[WEEK6] Part 1 Gene Expression

Learning objectives

https://www.youtube.com/watch?v=8wAwLwJAGHs 

 

 

Understand and explain the central dogma of molecular biology. 

Central dogma explains the flow of the gene, which is from DNA to mRNA, and protein. 

Also, it explains that the sequence of base determines the genotype

 

Explain how RNA differs from DNA.  

RNA has deoxyribose as a sugar, DNA has ribose sugar instead

RNA is single stranded, and DNA is double stranded with hydrogen bonding between bases

RNA has Uracil instead of thymine for DNA

 

Distinguish between transcription and translation and compare where transcription and translation occur in prokaryotes and in eukaryotes.

Transcription occurs in nucleus and Translation occurs in cytoplasm for eukaryotes.

Prokaryotes has no nucleus so both of the process happen immediately

 

Define what a codon is and explain the relationship between the linear sequence of codons on mRNA and the linear sequence of amino acids in a polypeptide.  

Codon is made up of three pair of base sequences. It has a role as a genetic code and determine the type of amino acid. Codon is the sequence on mRNA that determines aminoacids type by grouped in three, as a genetic code

 

Explain why polypeptides begin with methionine when they are synthesised.  

Because the start codon (AUg) which stimulate the translation which  indicates the methionine aminoacid

 

Explain what it means to say that the genetic code is redundant and unambiguous.  

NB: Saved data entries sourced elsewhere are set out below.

(* ===== verification/CoordSteps.v ===== *)
(** * The pipeline coordinator: interleavings

    [asyncio] runs one coroutine at a time and switches only where one is suspended.  A [World]
    is the coordinator with its suspended coroutines; an [Event] resumes one of them, starts a
    new one or delivers a message, and runs it up to its next suspension ([step]).  Any order of
    events is possible: the theorems hold for all of them.

    The coroutines are the callers inside [submit] ([submit_to_replica]) and [stream], the abort
    tasks, and the completion loop ([run_completion_loop]), which handles one message at a time.
    A coroutine that returned or raised leaves its outcome in [w_outcomes]. *)
From S2P Require Import Prelude Odict Coord CoordOps.

Section Steps.
Context {V Chunk Request : Type}.
Context (resolver : option (Request → result (option (list string)))).
Abbreviation C := (Coord V Chunk Request).

Inductive Task : Type :=
(** in [_submit_request], awaiting the control plane; a stream has a queue *)
| TSending (rid endpoint : string) (request : Request) (queue : option nat)
(** [submit], awaiting the future *)
| TAwait (rid : string) (fid : nat)
(** [stream], at [queue.get()] or at a [yield]; [yielded] is the stage whose completion was
    yielded and not yet counted *)
| TStream (rid : string) (qid : nat) (expected completed : gset string) (yielded : option string)
(** [stream], in its [finally], awaiting an abort task *)
| TClosing (rid : string) (qid tid : nat) (outcome : result (option (Output (option V))))
(** [_run_abort], awaiting the broadcast *)
| TAbort (rid : string).

(** [run_completion_loop]: awaiting a message, awaiting the broadcast for a failed request, or
    ended by an exception. *)
Inductive Loop : Type := Idle | Failing (oid : nat) (msg : CompleteMessage V) | Dead.

Record World : Type := {
  w_coord : C;
  w_tasks : gmap nat Task;
  w_loop : Loop;
  w_outcomes : gmap nat (result (option (Output (option V))))
}.

#[global] Instance eta_World : Eta World := fun w =>
  {| w_coord := w_coord w; w_tasks := w_tasks w; w_loop := w_loop w; w_outcomes := w_outcomes w |}.

Inductive Event : Type :=
| ESubmit (rid : string) (request : Request) (dp_rank : option nat)
| EStream (rid : string) (request : Request) (dp_rank : option nat)
| ESent (tid : nat)
| ESendFailed (tid : nat) (e : pyexn)
| EResult (tid : nat)
| ENext (tid : nat)
| EClose (tid : nat)
| EResume (tid : nat)
| EAbort (rid : string)
| EBroadcast (tid : nat) (failure : option pyexn)
| EAbortDone (rid : string) (tid : nat)
| ERecv (msg : CompleteMessage V)
| ERecvStream (rid from_stage : string) (chunk : Chunk)
| ELoopBroadcast (failure : option pyexn)
| EUpdate (rid : string) (stage_name : option string)
| EFailPending (message : string).

(** ** Running a piece of a coroutine *)

Definition set_coord (c : C) (w : World) : World := w <| w_coord := c |>.

Definition set_task (tid : nat) (t : Task) (w : World) : World :=
  w <| w_tasks := <[tid := t]> (w_tasks w) |>.

(** The coroutine is over. *)
Definition finish (tid : nat) (outcome : result (option (Output (option V)))) (w : World) : World :=
  w <| w_tasks := delete tid (w_tasks w) |> <| w_outcomes := <[tid := outcome]> (w_outcomes w) |>.

(** Run a piece of code of the coordinator. *)
Definition run {A} (f : M C A) (w : World) : result A * World :=
  let '(r, c) := f (w_coord w) in (r, set_coord c w).

(** The end of [stream]'s [finally]. *)
Definition close_stream (rid : string) (qid : nat) : M C unit :=
  modify (fun s => if bool_decide (k_stream_queues s !! rid = Some qid)
                   then s <| k_stream_queues := delete rid (k_stream_queues s) |>
                          <| k_completion_futures := delete rid (k_completion_futures s) |>
                   else s).

Definition end_stream (tid : nat) (rid : string) (qid : nat)
    (outcome : result (option (Output (option V)))) (w : World) : World :=
  finish tid outcome (run (close_stream rid qid) w).2.

(** An abort and the task it starts. *)
Definition call_abort (rid : string) (w : World) : option nat * World :=
  match run (abort rid) w with
  | (Ok (Starts t), w1) => (Some t, set_task t (TAbort rid) w1)
  | (Ok (Joins t), w1) => (Some t, w1)
  | (_, w1) => (None, w1)
  end.

(** [stream]'s [finally], left with [outcome]. *)
Definition stream_finally (tid : nat) (rid : string) (qid : nat)
    (outcome : result (option (Output (option V)))) (w : World) : World :=
  let s := w_coord w in
  if bool_decide (k_stream_queues s !! rid = Some qid) && tracked s rid then
    match call_abort rid w with
    | (Some t, w1) => set_task tid (TClosing rid qid t outcome) w1
    | (None, w1) => end_stream tid rid qid outcome w1
    end
  else end_stream tid rid qid outcome w.

(** ** Admission *)

Definition new_queue : M C nat :=
  qid ← new_id; _ ← modify (fun s => s <| k_queues := <[qid := []]> (k_queues s) |>); mret qid.

Definition start_submit (rid : string) (request : Request) (queue : option nat)
    (dp_rank : option nat) (tid : nat) (w : World) : World :=
  match run (submit_request resolver rid request queue dp_rank) w with
  | (Ok endpoint, w1) => set_task tid (TSending rid endpoint request queue) w1
  | (Raise e, w1) => finish tid (Raise e) w1
  end.

Definition start_stream (rid : string) (request : Request) (dp_rank : option nat) (tid : nat)
    (w : World) : World :=
  match run new_queue w with
  | (Ok qid, w1) => start_submit rid request (Some qid) dp_rank tid w1
  | (Raise e, w1) => finish tid (Raise e) w1
  end.

(** The message was sent. *)
Definition sent (tid : nat) (rid endpoint : string) (request : Request) (queue : option nat)
    (w : World) : World :=
  let w1 := (run (submit_sent endpoint rid request) w).2 in
  match queue with
  | Some qid => set_task tid (TStream rid qid (expected_terminal_stages (w_coord w1) rid) ∅ None) w1
  | None => match run (completion_future rid) w1 with
            | (Ok fid, w2) => set_task tid (TAwait rid fid) w2
            | (Raise e, w2) => finish tid (Raise e) w2
            end
  end.

(** Sending raised; a cancelled caller skips the handler. *)
Definition send_failed (tid : nat) (rid : string) (queue : option nat) (e : pyexn) (w : World)
    : World :=
  match run (submit_failed rid e) w with
  | (r, w1) =>
      let e' := match r with Ok _ => e | Raise e' => e' end in
      match queue with
      | Some qid => stream_finally tid rid qid (Raise e') w1
      | None => finish tid (Raise e') w1
      end
  end.

Definition cancelled_error : pyexn := OtherError "CancelledError".

(** ** Waiting *)

Definition outcome_of (f : Future (option V)) : result (option (Output (option V))) :=
  match f with
  | FResult out => Ok (Some out)
  | FException e => Raise e
  | FCancelled | FPending => Raise cancelled_error
  end.

(** The consumer of a stream asks for the next message. *)
Definition counted (completed : gset string) (yielded : option string) : gset string :=
  match yielded with Some stage => {[stage]} ∪ completed | None => completed end.

Definition stream_next (tid : nat) (rid : string) (qid : nat) (expected completed : gset string)
    (yielded : option string) (w : World) : World :=
  let completed' := counted completed yielded in
  if bool_decide (is_Some yielded) && (bool_decide (expected = ∅) || bool_decide (expected ⊆ completed'))
  then stream_finally tid rid qid (Ok None) w
  else
    match k_queues (w_coord w) !! qid with
    | Some (msg :: rest) =>
        let w1 := w <| w_coord := w_coord w <| k_queues := <[qid := rest]> (k_queues (w_coord w)) |> |> in
        match msg with
        | QComplete c =>
            if cm_success c then set_task tid (TStream rid qid expected completed' (Some (cm_from_stage c))) w1
            else stream_finally tid rid qid (Raise (RuntimeError (error_or_unknown c))) w1
        | QStream _ _ => set_task tid (TStream rid qid expected completed' None) w1
        end
    | _ => set_task tid (TStream rid qid expected completed' None) w
    end.

(** The caller is cancelled, or closes its stream. *)
Definition cancel (tid : nat) (t : Task) (w : World) : option World :=
  match t with
  | TSending rid _ _ None => Some (finish tid (Raise cancelled_error) w)
  | TSending rid _ _ (Some qid) => Some (stream_finally tid rid qid (Raise cancelled_error) w)
  | TAwait rid fid =>
      if match k_futures (w_coord w) !! fid with Some f => done f | None => false end
      then Some (finish tid (Raise cancelled_error) (run (drop_future rid) w).2)
      else Some (set_coord (w_coord w <| k_futures := alter (fun f => if done f then f else FCancelled) fid
                                          (k_futures (w_coord w)) |>) w)
  | TStream rid qid _ _ _ => Some (stream_finally tid rid qid (Raise cancelled_error) w)
  | TClosing rid qid _ _ => Some (end_stream tid rid qid (Raise cancelled_error) w)
  | TAbort _ => None
  end.

(** ** Steps *)

Definition step (ev : Event) (w : World) : option World :=
  match ev with
  | ESubmit rid request dp_rank =>
      match run new_id w with
      | (Ok tid, w1) => Some (start_submit rid request None dp_rank tid w1)
      | _ => None
      end
  | EStream rid request dp_rank =>
      match run new_id w with
      | (Ok tid, w1) => Some (start_stream rid request dp_rank tid w1)
      | _ => None
      end
  | ESent tid =>
      match w_tasks w !! tid with
      | Some (TSending rid endpoint request queue) => Some (sent tid rid endpoint request queue w)
      | _ => None
      end
  | ESendFailed tid e =>
      match w_tasks w !! tid with
      | Some (TSending rid _ _ queue) => Some (send_failed tid rid queue e w)
      | _ => None
      end
  | EResult tid =>
      match w_tasks w !! tid with
      | Some (TAwait rid fid) =>
          match k_futures (w_coord w) !! fid with
          | Some f => if done f then Some (finish tid (outcome_of f) (run (drop_future rid) w).2) else None
          | None => None
          end
      | _ => None
      end
  | ENext tid =>
      match w_tasks w !! tid with
      | Some (TStream rid qid expected completed yielded) =>
          Some (stream_next tid rid qid expected completed yielded w)
      | _ => None
      end
  | EClose tid => w_tasks w !! tid ≫= fun t => cancel tid t w
  | EResume tid =>
      match w_tasks w !! tid with
      | Some (TClosing rid qid t outcome) =>
          match w_tasks w !! t with
          | None => Some (end_stream tid rid qid outcome w)
          | Some _ => None
          end
      | _ => None
      end
  | EAbort rid => Some (call_abort rid w).2
  | EBroadcast tid failure =>
      match w_tasks w !! tid with
      | Some (TAbort rid) =>
          let w1 := match failure with None => (run (run_abort rid) w).2 | Some _ => w end in
          Some (w1 <| w_tasks := delete tid (w_tasks w1) |>)
      | _ => None
      end
  | EAbortDone rid tid =>
      match w_tasks w !! tid with
      | None => Some (run (on_abort_task_done rid tid) w).2
      | Some _ => None
      end
  | ERecv msg =>
      match w_loop w with
      | Idle =>
          match run (handle_completion msg) w with
          | (Ok (Some oid), w1) => Some (w1 <| w_loop := Failing oid msg |>)
          | (_, w1) => Some w1
          end
      | _ => None
      end
  | ERecvStream rid from_stage chunk =>
      match w_loop w with
      | Idle => Some (run (handle_stream rid from_stage chunk) w).2
      | _ => None
      end
  | ELoopBroadcast failure =>
      match w_loop w with
      | Failing oid msg =>
          match failure with
          | None => Some ((run (completion_failed oid msg) w).2 <| w_loop := Idle |>)
          | Some _ => Some (w <| w_loop := Dead |>)
          end
      | _ => None
      end
  | EUpdate rid stage_name =>
      match run (update_request rid stage_name) w with
      | (Ok endpoint, w1) => Some (run (update_sent endpoint rid) w1).2
      | (Raise _, w1) => Some w1
      end
  | EFailPending message => Some (run (fail_pending_requests message) w).2
  end.

(** A sequence of events, each enabled. *)
Fixpoint steps (evs : list Event) (w : World) : option World :=
  match evs with
  | [] => Some w
  | ev :: evs' => step ev w ≫= steps evs'
  end.

(** The coordinator started with its stages registered. *)
Record Registration : Type := {
  rg_name : string; rg_endpoint : string; rg_dp_rank : option nat; rg_capacity : option nat
}.

Definition registered (entry : string) (terminal : list string) (regs : list Registration) : C :=
  (mforeach (fun r => register_stage (rg_name r) (rg_endpoint r) (rg_dp_rank r) (rg_capacity r)) regs
    (new_coordinator entry terminal)).2.

Definition started (entry : string) (terminal : list string) (regs : list Registration) : World :=
  {| w_coord := registered entry terminal regs; w_tasks := ∅; w_loop := Idle; w_outcomes := ∅ |}.

(** What the coordinator can come to. *)
Definition reachable (entry : string) (terminal : list string) (regs : list Registration)
    (w : World) : Prop :=
  ∃ evs, steps evs (started entry terminal regs) = Some w.

Lemma reachable_ind entry terminal regs (P : World → Prop) :
  P (started entry terminal regs) →
  (∀ ev w w', reachable entry terminal regs w → P w → step ev w = Some w' → P w') →
  ∀ w, reachable entry terminal regs w → P w.
Proof.
  intros H0 Hs w [evs Hevs]. revert w Hevs. induction evs as [|ev evs IH] using rev_ind; intros w Hevs.
  - by injection Hevs as <-.
  - assert (∀ l1 l2 w0, steps (l1 ++ l2) w0 = steps l1 w0 ≫= steps l2) as Happ.
    { clear. induction l1 as [|e l1 IH]; intros l2 w0; simpl; [done|].
      destruct (step e w0) as [w1|]; simpl; [apply IH|done]. }
    rewrite Happ in Hevs. destruct (steps evs (started entry terminal regs)) as [w1|] eqn:E; [|done].
    simpl in Hevs. destruct (step ev w1) as [w2|] eqn:E2; [|done]. injection Hevs as <-.
    apply (Hs ev w1); [by exists evs|by apply IH|done].
Qed.
End Steps.
Arguments Task : clear implicits.
Arguments World : clear implicits.
Arguments Event : clear implicits.
Arguments Loop : clear implicits.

Redundancy of genetic code means more than one codons point out same amino acid, for example, first two base don't affect to the aminoacid type changes. Unambiguous means that one genetic code dictate one aminoacid, no more than one. 

 

Explain the significance of the wobble.  

Eventhough tRNA detects the third base differently, tRNA still brings the same amino acid. This unstandard base pairing is called Wobble. 

 

Explain how RNA polymerase recognises where transcription should begin.  

RNA polymerase for prokaryotes has sigma factor as part of them. When sigma factor binds to the pormoter region, transcription starts. All bacterial promoters have a -10 box and a -35 box, the remainder of the promoter sequence varies

 

Describe the promoter and its role, including the TATA box. 

Promoter is the primer for RNA synthesise, transcription. For Eukaryotes, promotor region is more diverse and complex. Many of the eukaryotes promoters include TATA box sequence. TATAbox is located about 30 base pairs upstream of the start point of the transcription.

 

Explain the general process of transcription. 

When a RNA polymerase unwind the RNA double helix and binds to the promoter region with the help sigma factor (for prokaryotes), and transcription factor (for eukaryotes) recognising it, it synthesise the mRNA by bringing nucleotides and binds them with phosphodiester bonding. 

 

Explain how RNA is modified after transcription in eukaryotic cells.  

It is processed by splicing, and capping and tailing. 

Splicing is the process of removing introns which is uncoding region, and binds extrons together. Unlike to prokaryotes, eukaryotes include many untriscriptional region which has a role as enhancer, silencer and so on.

small nuclear ribonucleoproteins (snRNP) form slicesome to splice the introns.

Capping is done by attaching 5' cap and poly A tail. 5' cap function as sending the signal for starting the translation

 

Describe the functional significance of introns. 

Introns have a role as helping the transcription process and affects the gene expression. Enhancers, silencers, and promoter regions.. all the regulatory gene is included as introns.

 

Describe the structure and functions of tRNA and explain how tRNA is joined to the appropriate amino acid. 

tRNA is small, 75-85 base long, and folded shaped which has anticodon attached part, and amino acid attached part.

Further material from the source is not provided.